Di tempat lain, ia hanya terdiam di sana melihat apa yang seharusnya tidak bisa ia lihat. Kedua tangan nya mengepal kuat, tetapi ia juga tidak bisa menyalahkan orang lain seperti ini. Ia sadar jika diri nya memang payah dalam hal begini, ia selalu kalah.

Menunduk dan tersenyum miris, mengenai nasib nya sekarang yang selalu terlambat membiarkan orang lain yang bertindak padahal ia sudah berusaha untuk melakukan yang terbaik.
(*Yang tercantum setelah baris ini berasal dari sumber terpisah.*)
(** The frame retired the active id: the cursor moves to the next known one. *)
Lemma switch_ok q w f b :
  let rc := sat_sub (nc_retire_prior_to f) (offset q) in
  refines q w → len b = LEN → rc ≠ 0 → nc_retire_prior_to f <= nc_sequence f < 2 ^ 62 →
  nc_sequence f < offset q + LEN + rc →
  (∀ s, absorb (w_ids w) f !! s = slot (mkCidQueue b ((cursor q + rc) `mod` LEN) (offset q + rc)) s) →
  ∃ i cid token r, CidQueue_iter (mkCidQueue b ((cursor q + rc) `mod` LEN) (offset q)) = Ret ((i, (cid, Some token)) :: r) ∧
    let s := nc_retire_prior_to f + i in 0 <= i < LEN ∧ s <= nc_sequence f ∧
    least (absorb (w_ids w) f) (nc_retire_prior_to f) s ∧ absorb (w_ids w) f !! s = Some (cid, Some token) ∧
    refines (mkCidQueue b (((cursor q + rc) `mod` LEN + i) `mod` LEN) s) (mkWindow s (absorb (w_ids w) f)).
Proof.
  intros rc Hr Hb Hrc Hseq Hlim Hm. pose proof (rf_offset _ _ Hr).
  assert (Er : nc_retire_prior_to f = offset q + rc ∧ 0 < rc) by (unfold rc, sat_sub in *; case_match; lia).
  unfold CidQueue_iter. rewrite iter_from_ok by done.
  set (q0 := mkCidQueue b ((cursor q + rc) `mod` LEN) (offset q)).
  pose proof (known_from_head q0 0 LEN ltac:(done)) as Hh. unfold LEN in *.
  assert (Hnew : ring (buffer q0) (cursor q0) (nc_sequence f - nc_retire_prior_to f) = Some (nc_id f, Some (nc_reset_token f))).
  { specialize (Hm (nc_sequence f)). rewrite absorb_lookup, Z.eqb_refl, slot_in in Hm by (simpl; unfold LEN; lia).
    simpl in Hm. rewrite Hm. f_equal. lia. }
  destruct (known_from q0 (seqZ 0 5)) as [|[i [cid tok]] r].
  { rewrite (Hh (nc_sequence f - nc_retire_prior_to f)) in Hnew by lia. done. }
  destruct Hh as (Hi & Hx & Hnone & _). simpl in Hx, Hnone, Hnew.
  assert (Hs : absorb (w_ids w) f !! (nc_retire_prior_to f + i) = Some (cid, tok)).
  { rewrite Hm, slot_in by (simpl; unfold LEN; lia). cbn [buffer cursor offset]. etrans; [|exact Hx]. f_equal. lia. }
  destruct (absorb_tokens w q f _ _ Hr Hs ltac:(lia)) as [token Ht]. simpl in Ht. subst tok.
  assert (Hle : i <= nc_sequence f - nc_retire_prior_to f).
  { destruct (Z_lt_le_dec (nc_sequence f - nc_retire_prior_to f) i); [|done]. rewrite Hnone in Hnew by lia. done. }
  exists i, cid, token, r. split; [done|]. cbv zeta. split; [lia|]. split; [lia|]. split; [|split; [done|]].
  - split; [lia|]. split; [done|]. intros s' Hs'. rewrite Hm, slot_in by (simpl; unfold LEN; lia). simpl.
    apply Hnone. lia.
  - split; simpl; try done.
    + apply Z.mod_pos_bound. done.
    + lia.
    + rewrite (proj1 Er). apply (skip_empty (absorb (w_ids w) f) b _ (offset q + rc) i Hm); [unfold LEN; lia|done].
    + intros s x. apply absorb_max with (q := q); [done|lia].
    + intros s x. by apply absorb_tokens with (q := q).
Qed.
" Gw emang pengecut, gw selalu terlambat " Kembalikan badan nya dan segera pergi dari sana dengan keadaan gusar. Ia terlambat lagi, sekian kali nya ia menyerahkan segala nya kepada orang lain.

Sakit hati tidak bisa ditutupi, namun ia sadar jika rasa sakit nya tidak seperih rasa sakit seseorang yang sudah mengorbankan segala nya. Ia sudah tau, namun berlagak seperti orang bodoh. Bagaimana ia harus menyesali tindakan bodoh nya?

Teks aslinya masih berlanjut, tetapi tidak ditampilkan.